The Lithium Sulphur for Safe Road Electrification (LISA) 43 month project starts on the 1st January 2019. It is worth over €7.9m and consists of 13 European partners including OXIS Energy UK Ltd. The overall goal is to design and manufacture a lithium sulfur technology that will enable safe electrification of EV applications.
Electric vehicles (EVs) are a key technology for reducing the environmental impact of road transport and reaching the EU sustainability goals in terms of reducing CO₂ emissions and oil dependency. With stricter environmental regulations, automobile manufacturers are now urged to produce electric or hybrid vehicles, including a commitment to reduce emissions by 40% by 2030. One of the main challenges is to increase market acceptance and deployment of EVs on European and global roads. This requires new battery technologies to overcome the limitations of current EVs, particularly in terms of driving range, charging time, costs and safety.

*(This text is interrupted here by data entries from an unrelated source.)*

(* ===== verification/RouterAudit.v ===== *)
(** * The audit router

    [src/src/wg_manager/routers/audit.py]: the filtered, paginated listing of
    [AuditEvent] rows.  [json.loads] of a stored payload is a parameter. *)

From stdpp Require Import sorting.
From S2P Require Import Prelude PyStr Hashing Models Session Demo AuditLog TenantScope RouterServers RouterClients RouterTenants.

Definition MAX_LIMIT : Z := 500.

(** The query string after FastAPI's parsing. *)
Record audit_query := mkAuditQuery {
  aq_event : option string; aq_actor_cn : option string; aq_resource_type : option string;
  aq_resource_id : option Z; aq_since : option Z; aq_until : option Z; aq_limit : Z; aq_offset : Z
}.

Definition short_enough (n : Z) (o : option string) : bool :=
  match o with Some s => len s <=? n | None => true end.

(** The [Query(...)] constraints: 422 when they fail. *)
Definition valid_query (q : audit_query) : bool :=
  short_enough 64 (aq_event q) && short_enough 255 (aq_actor_cn q) && short_enough 32 (aq_resource_type q) &&
  (0 <? aq_limit q) && (aq_limit q <=? MAX_LIMIT) && (0 <=? aq_offset q).

Definition test {A B} (o : option A) (p : A -> B -> bool) (x : B) : bool :=
  match o with Some a => p a x | None => true end.

(** The WHERE clauses; a comparison with a [NULL] column is not true. *)
Definition event_matches (q : audit_query) (ev : AuditEvent) : bool :=
  test (aq_event q) (fun x e => bool_decide (ev_event e = x)) ev &&
  test (aq_actor_cn q) (fun x e => bool_decide (ev_actor_cn e = Some x)) ev &&
  test (aq_resource_type q) (fun x e => bool_decide (ev_resource_type e = x)) ev &&
  test (aq_resource_id q) (fun x e => bool_decide (ev_resource_id e = Some x)) ev &&
  test (aq_since q) (fun x e => x <=? ev_ts e) ev &&
  test (aq_until q) (fun x e => ev_ts e <? x) ev.

(** [ORDER BY ts DESC, id DESC] *)
Definition newer (x y : Z * AuditEvent) : Prop :=
  ev_ts y.2 < ev_ts x.2 \/ ev_ts y.2 = ev_ts x.2 /\ y.1 < x.1.
Definition newer_eq (x y : Z * AuditEvent) : Prop :=
  ev_ts y.2 < ev_ts x.2 \/ ev_ts y.2 = ev_ts x.2 /\ y.1 <= x.1.
#[global] Instance newer_eq_dec : RelDecision newer_eq.
Proof. intros x y. unfold newer_eq. apply _. Defined.

Definition matching (q : audit_query) (d : DB) : list (Z * AuditEvent) :=
  tbl_select (fun _ ev => event_matches q ev) (audit_events d).

Definition sorted_events (q : audit_query) (d : DB) : list (Z * AuditEvent) :=
  merge_sort newer_eq (matching q d).

Record AuditEventRead := mkAuditEventRead {
  aer_id : Z; aer_ts : Z; aer_event : string; aer_actor_cn : option string;
  aer_actor_serial : option string; aer_actor_role : option string; aer_resource_type : string;
  aer_resource_id : option Z; aer_action : string; aer_before_hash : option string;
  aer_after_hash : option string; aer_payload : option json; aer_request_id : option string
}.

Record AuditEventListResponse := mkAuditEventList {
  ael_items : list AuditEventRead; ael_total : Z; ael_limit : Z; ael_offset : Z
}.

Section audit.
Context (loads : string -> option json).

Definition row_to_read (row : Z * AuditEvent) : outcome AuditEventRead :=
  let '(id, ev) := row in
  let read payload := mkAuditEventRead id (ev_ts ev) (ev_event ev) (ev_actor_cn ev) (ev_actor_serial ev)
    (ev_actor_role ev) (ev_resource_type ev) (ev_resource_id ev) (ev_action ev) (ev_before_hash ev)
    (ev_after_hash ev) payload (ev_request_id ev) in
  match ev_payload ev with
  | None => Ok (read None)
  | Some text => match loads text with
                 | Some j => Ok (read (Some j))
                 | None => Raise (ValueError "JSONDecodeError")
                 end
  end.

Fixpoint read_all (rows : list (Z * AuditEvent)) : outcome (list AuditEventRead) :=
  match rows with
  | [] => Ok []
  | r :: rest =>
      match row_to_read r with
      | Raise e => Raise e
      | Ok x => match read_all rest with Raise e => Raise e | Ok xs => Ok (x :: xs) end
      end
  end.

(** [LIMIT limit OFFSET offset] *)
Definition page {A} (limit offset : Z) (l : list A) : list A := take (Z.to_nat limit) (drop (Z.to_nat offset) l).

Definition list_audit_events (q : audit_query) (op : option (Z * Operator)) : M AuditEventListResponse :=
  RequireAdminOrAuditor op ;;
  raise_if (negb (valid_query q)) RequestValidationError ;;
  d <- get_db ;;
  let total := Z.of_nat (length (matching q d)) in
  items <- lift (read_all (page (aq_limit q) (aq_offset q) (sorted_events q d))) ;;
  ret (mkAuditEventList items total (aq_limit q) (aq_offset q)).
End audit.

(** ** Lemmas *)

Lemma newer_eq_total x y : newer_eq x y \/ newer_eq y x.
Proof. unfold newer_eq. lia. Qed.
#[global] Instance newer_eq_trans : Transitive newer_eq.
Proof. intros x y z. unfold newer_eq. lia. Qed.
#[global] Instance newer_eq_Total : Total newer_eq.
Proof. intros x y. apply newer_eq_total. Qed.

Lemma matching_spec q d i ev :
  (i, ev) ∈ matching q d <-> rows (audit_events d) !! i = Some ev /\ event_matches q ev = true.
Proof. exact (tbl_select_spec (fun _ ev => event_matches q ev) (audit_events d) i ev). Qed.

Lemma sorted_events_perm q d : sorted_events q d ≡ₚ matching q d.
Proof. apply merge_sort_Permutation. Qed.

Lemma NoDup_filter_list {A} (p : A -> bool) l : NoDup l -> NoDup (List.filter p l).
Proof.
  induction 1 as [|x l Hx Hl IH]; simpl; [constructor|]. destruct (p x); [|done]. constructor; [|done].
  rewrite list_elem_of_In, filter_In, <- list_elem_of_In. tauto.
Qed.

Lemma sorted_events_NoDup q d : NoDup (sorted_events q d).
Proof. rewrite sorted_events_perm. apply NoDup_filter_list, NoDup_map_to_list. Qed.

(** Newest first, ids deciding between equal times: the order is strict. *)
Lemma sorted_events_strict q d : StronglySorted newer (sorted_events q d).
Proof.
  assert (Hs : StronglySorted newer_eq (sorted_events q d)) by (apply StronglySorted_merge_sort; apply _).
  pose proof (sorted_events_NoDup q d) as Hnd.
  assert (Hm : forall x, x ∈ sorted_events q d -> x ∈ matching q d) by (intros x; by rewrite sorted_events_perm).
  assert (Hkey : forall x y, x ∈ matching q d -> y ∈ matching q d -> x.1 = y.1 -> x = y).
  { intros [i a] [j b] Ha%matching_spec Hb%matching_spec E. simpl in E. subst.
    destruct Ha as [Ha _], Hb as [Hb _]. rewrite Ha in Hb. by simplify_eq. }
  induction Hs as [|x l Hl IH Hx]; [constructor|]. apply NoDup_cons in Hnd as [Hnin Hnd].
  constructor; [apply IH; [done|]; intros y Hy; apply Hm; by right|].
  rewrite Forall_forall in Hx |- *. intros y Hy. destruct (Hx y Hy) as [?|[Et Hle]]; [by left|]. right.
  split; [done|]. destruct (decide (y.1 = x.1)) as [E|]; [|lia]. exfalso. apply Hnin.
  assert (y = x) as <-; [|done]. apply Hkey; [| |done]; apply Hm; [by right|by left].
Qed.

Lemma read_all_Ok loads rs items :
  read_all loads rs = Ok items -> Forall2 (fun r x => row_to_read loads r = Ok x) rs items.
Proof.
  revert items. induction rs as [|r rs IH]; simpl; intros items; [intros [= <-]; constructor|].
  destruct (row_to_read loads r) eqn:E; [|done]. destruct (read_all loads rs); [|done].
  intros [= <-]. constructor; auto.
Qed.

Lemma row_to_read_key loads i ev x : row_to_read loads (i, ev) = Ok x ->
  aer_id x = i /\ aer_ts x = ev_ts ev /\ aer_event x = ev_event ev.
Proof. unfold row_to_read. repeat case_match; intros [= <-]; done. Qed.

(** Consecutive pages of a list. *)
Lemma pages_concat {A} (l : list A) (k n : nat) :
  mjoin ((fun i => page (Z.of_nat k) (Z.of_nat (i * k)) l) <$> seq 0 n) = take (n * k) l.
Proof.
  unfold page. induction n as [|n IH]; [done|].
  rewrite seq_S, fmap_app. simpl. rewrite join_app, IH. simpl. rewrite app_nil_r, !Nat2Z.id.
  rewrite take_take_drop. f_equal. lia.
Qed.

(** The query for page [i] of [k] rows. *)
Definition page_query (q : audit_query) (k i : nat) : audit_query :=
  mkAuditQuery (aq_event q) (aq_actor_cn q) (aq_resource_type q) (aq_resource_id q) (aq_since q) (aq_until q)
    (Z.of_nat k) (Z.of_nat (i * k)).

Definition read_newer (x y : AuditEventRead) : Prop :=
  aer_ts y < aer_ts x \/ aer_ts y = aer_ts x /\ aer_id y < aer_id x.

Section pages.
Context (loads : string -> option json) (d : DB).

(** Every stored payload parses, as those that [persist] writes do. *)
Definition payloads_parse : Prop := forall i ev text,
  rows (audit_events d) !! i = Some ev -> ev_payload ev = Some text -> loads text <> None.

Definition read_row (r : Z * AuditEvent) : AuditEventRead :=
  match row_to_read loads r with
  | Ok x => x
  | Raise _ => mkAuditEventRead 0 0 "" None None None "" None "" None None None None
  end.

Lemma read_all_total q rs :
  payloads_parse -> (forall r, r ∈ rs -> r ∈ matching q d) -> read_all loads rs = Ok (read_row <$> rs).
Proof.
  intros Hp. induction rs as [|[i ev] rs IH]; intros Hin; [done|].
  assert (Hr : row_to_read loads (i, ev) = Ok (read_row (i, ev))).
  { assert (Hm : (i, ev) ∈ matching q d) by (apply Hin; by left). apply matching_spec in Hm as [Hi _].
    unfold read_row, row_to_read. destruct (ev_payload ev) as [t|] eqn:Et; [|done].
    destruct (loads t) eqn:El; [done|]. by destruct (Hp i ev t Hi Et). }
  cbn [read_all]. rewrite Hr, IH; [done|]. intros r Hr'. apply Hin. by right.
Qed.

Lemma read_row_key q i ev : payloads_parse -> (i, ev) ∈ matching q d ->
  aer_id (read_row (i, ev)) = i /\ aer_ts (read_row (i, ev)) = ev_ts ev.
Proof.
  intros Hp Hm. assert (H : read_all loads [(i, ev)] = Ok (read_row <$> [(i, ev)])).
  { apply (read_all_total q); [done|]. by intros r ->%list_elem_of_singleton. }
  cbn [read_all] in H. unfold read_row in *.
  destruct (row_to_read loads (i, ev)) as [x|] eqn:E.
  - by apply row_to_read_key in E as (-> & -> & _).
  - discriminate H.
Qed.

Lemma sorted_map_read q l : payloads_parse -> (forall r, r ∈ l -> r ∈ matching q d) ->
  StronglySorted newer l -> StronglySorted read_newer (read_row <$> l).
Proof.
  intros Hp Hin Hs. induction Hs as [|[i ev] l Hl IH Hx]; [constructor|]. rewrite fmap_cons. constructor.
  - apply IH. intros r Hr. apply Hin. by right.
  - rewrite Forall_fmap, Forall_forall in *. intros [j ev'] Hj. specialize (Hx _ Hj). unfold compose, read_newer.
    destruct (read_row_key q i ev Hp) as [-> ->]; [apply Hin; by left|].
    destruct (read_row_key q j ev' Hp) as [-> ->]; [apply Hin; by right|]. done.
Qed.
End pages.

(** *** A log that grows between two requests *)

(** Events are only added, and those added sort before those that were there. *)
Definition log_grows (d d' : DB) : Prop :=
  (forall i ev, rows (audit_events d) !! i = Some ev -> rows (audit_events d') !! i = Some ev) /\
  (forall i ev j ev', rows (audit_events d) !! i = Some ev -> rows (audit_events d') !! j = Some ev' ->
     rows (audit_events d) !! j = None -> newer (j, ev') (i, ev)).

Lemma StronglySorted_filter_list {A} (R : A -> A -> Prop) (p : A -> bool) l :
  StronglySorted R l -> StronglySorted R (List.filter p l).
Proof.
  induction 1 as [|x l Hl IH Hx]; [constructor|]. simpl. destruct (p x); [|done]. constructor; [done|].
  rewrite Forall_forall in *. intros y [Hy _]%list_elem_of_In%filter_In. by apply Hx, list_elem_of_In.
Qed.

Lemma grown_on_top q d d' : log_grows d d' -> exists fresh, sorted_events q d' = fresh ++ sorted_events q d.
Proof.
  intros [Hsub Hnew]. set (fresh := List.filter (fun x => bool_decide (rows (audit_events d) !! x.1 = None)) (sorted_events q d')).
  assert (Hf : forall x, x ∈ fresh <-> x ∈ sorted_events q d' /\ rows (audit_events d) !! x.1 = None).
  { intros x. unfold fresh. by rewrite list_elem_of_In, filter_In, bool_decide_eq_true, <- list_elem_of_In. }
  assert (Hin : forall dd i ev, (i, ev) ∈ sorted_events q dd <-> rows (audit_events dd) !! i = Some ev /\ event_matches q ev = true)
    by (intros dd i ev; by rewrite sorted_events_perm, matching_spec).
  exists fresh. apply (StronglySorted_unique_strong newer); [| | |].
  - intros x y _ _. unfold newer. lia.
  - apply sorted_events_strict.
  - apply StronglySorted_app_2; [|apply StronglySorted_filter_list, sorted_events_strict|apply sorted_events_strict].
    intros [j ev'] [i ev] [[Hj _]%Hin Hn]%Hf [Hi _]%Hin. by eapply Hnew.
  - apply NoDup_Permutation; [apply sorted_events_NoDup| |].
    + apply NoDup_app. split_and!; [apply NoDup_filter_list, sorted_events_NoDup| |apply sorted_events_NoDup].
      intros [i ev] [_ Hn]%Hf [Hi _]%Hin. simpl in Hn. congruence.
    + intros [i ev]. rewrite elem_of_app, Hf, !Hin. simpl. split.
      * intros [Hi Hm]. destruct (rows (audit_events d) !! i) as [ev0|] eqn:E; [|tauto]. right.
        apply Hsub in E as E'. rewrite Hi in E'. by simplify_eq.
      * intros [[[? ?] _]|[Hi Hm]]; [done|]. split; [by apply Hsub|done].
Qed.

(** The response to the request for page [i], asked of database [d]. *)
Definition page_resp (loads : string -> option json) (q : audit_query) (k : nat) (d : DB) (i : nat) : AuditEventListResponse :=
  mkAuditEventList (read_row loads <$> page (Z.of_nat k) (Z.of_nat (i * k)) (sorted_events q d))
    (Z.of_nat (length (matching q d))) (Z.of_nat k) (Z.of_nat (i * k)).

Lemma page_incl q d k i x : x ∈ page (Z.of_nat k) (Z.of_nat (i * k)) (sorted_events q d) -> x ∈ matching q d.
Proof.
  unfold page. intros Hx. apply elem_of_take in Hx as (j & Hj & _). rewrite lookup_drop in Hj.
  rewrite <- sorted_events_perm. by eapply list_elem_of_lookup_2.
Qed.

Lemma list_page loads d q o k i : op_role o.2 ∈ [admin; auditor] -> valid_query (page_query q k 0) = true -> payloads_parse loads d ->
  result (list_audit_events loads (page_query q k i) (Some o)) d = Ok (page_resp loads q k d i).
Proof.
  intros Hrole Hv Hp. unfold result, run, list_audit_events, bind, RequireAdminOrAuditor, get_operator.
  cbn [some_or_raise]. unfold bind, ret, raise_if.
  match goal with |- context [negb ?b] => assert (b = true) as -> by (by apply bool_decide_eq_true) end.
  cbn [negb]. assert (Hvi : valid_query (page_query q k i) = true).
  { unfold valid_query in Hv |- *. simpl in *. bool_to_prop. rewrite !andb_true_iff. split_and!; try done; [lia|lia|].
    apply Z.leb_le, Nat2Z.is_nonneg. }
  rewrite Hvi. simpl. change (sorted_events (page_query q k i) d) with (sorted_events q d).
  rewrite (read_all_total loads d q); [done|done|]. apply page_incl.
Qed.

Due to the fact that Li-ion batteries are still the limiting factor for mass scale adoption of electrified vehicles, there is a need for new batteries that enable EVs with higher driving range, higher safety and faster charging at lower cost. Li-S is a promising alternative to Li-ion – free of critical raw material (CRM) and non-limited in capacity and energy by material of intercalation.
LISA advances the development of high energy and safe Li-S battery cells with hybrid solid state non-flammable electrolytes validated at 20Ah cell level. LISA will solve specific Li-S bottlenecks on metallic lithium protection, power rate and volumetric energy density; together with cost which is the main selection criteria for EV batteries. The sustainability of the technology will be assessed from an environmental and economic perspective.
The technology will be delivered ready for use within the corresponding state of charge estimator facilitating battery pack integration. Today, Li-S is twice as light as Li-ion and has reached only 10% of the sulphur theoretical energy density (2600Wh/kg) at cell prototype level (250-300Wh/kg), with potentially 800Wh/l (600Wh/kg) achievable by improving materials, components and manufacturing. LISA is strongly oriented to the development of lithium metal protection and solid state electrolyte and will incorporate process concepts enabling integration in future manufacturing lines. Moreover, the outcome of the project in terms of new materials, components, cells, and processes will be transferable to other lithium-anode based technologies such as Li-ion and solid state lithium technologies. As such, LISA will have a large impact on existing and next-generation EV batteries, delivering technology with higher energy density beyond the theoretical capacities of chemistries using CRM – i.e. natural graphite and cobalt – or silicon-based chemistries inherently limited by their manufacturability.